Mehrdad Ardeshi

Personal information
- Born: 1 January 1979 (age 47) Tehran, Iran

Chess career
- Country: Iran
- Title: International Master (2007)
- Peak rating: 2421 (January 2007)

= Mehrdad Ardeshi =

Iranian chess player

Mehrdad Ardeshi (مهرداد اردشی) is an Iranian chess International Master born on January 1, 1979, in Tehran, Iran. He is also the coach of the Iranian national youth chess team.

== Early life ==
Mehrdad Ardeshi was interested in chess since he was a teenager, but his father strongly forbid him from doing so that as not to damage his studies, but he continued to try. After the death of his father in 1997, he continued in this field with the support of his mother, and after marriage, his wife became his second supporter in this field. He is also a close friend of Morteza Mahjoub and uncle of Iranian filmmaker Danial Hajibarat.

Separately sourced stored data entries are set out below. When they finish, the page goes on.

Lemma fetch_event_keeps_every_entry_run :
  let request := Sample.get "/app.js" "no-cors" in
  let h := Sample.host_of [(CACHE_NAME, Sample.shell)] in
  let net := Sample.serving Sample.script in
  (background h = [] /\ generation CACHE_NAME (caches h) = Some Sample.shell)
  /\ exists c',
       generation CACHE_NAME
         (caches (drain [0] (snd (fetch_handler Sample.origin url_pathname net request h))))
       = Some c'
       /\ Sample.shell ⊆ c'
       /\ (c' = Sample.shell
           \/ (CACHE_NAME = CACHE_NAME
               /\ Sample.shell !! url request = None
               /\ exists resp, net request = Some resp
                               /\ put_accepts request resp = true
                               /\ c' = <[url request := resp]> Sample.shell)).
Proof.
  intros request h net.
  assert (Hq : background h = []) by reflexivity.
  assert (Hg : generation CACHE_NAME (caches h) = Some Sample.shell) by reflexivity.
  split; [auto|].
  exact (fetch_event_keeps_every_entry Sample.origin url_pathname net request h
           CACHE_NAME Sample.shell [0] Hq Hg).
Defined.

== Professional activity ==
Ardeshi is the head coach of the Iranian Chess national youth team, and in 2020, won the third place in the World Junior Chess Championship held online in Georgia.
He is the chairman of the training committee of the Iranian Chess Federation, a member of the Iranian national team, and a participant in the World Chess Olympiad that It was the last year that Garry Kasparov was present.

Mehrdad Ardeshi is Champion of the West Asian Qualifiers, the first joint winner of the international competitions of the Fajr decade, two years champion of the Iranian Premier League with Bahman and Railway teams, 4 years individual champion of the Iranian Premier League.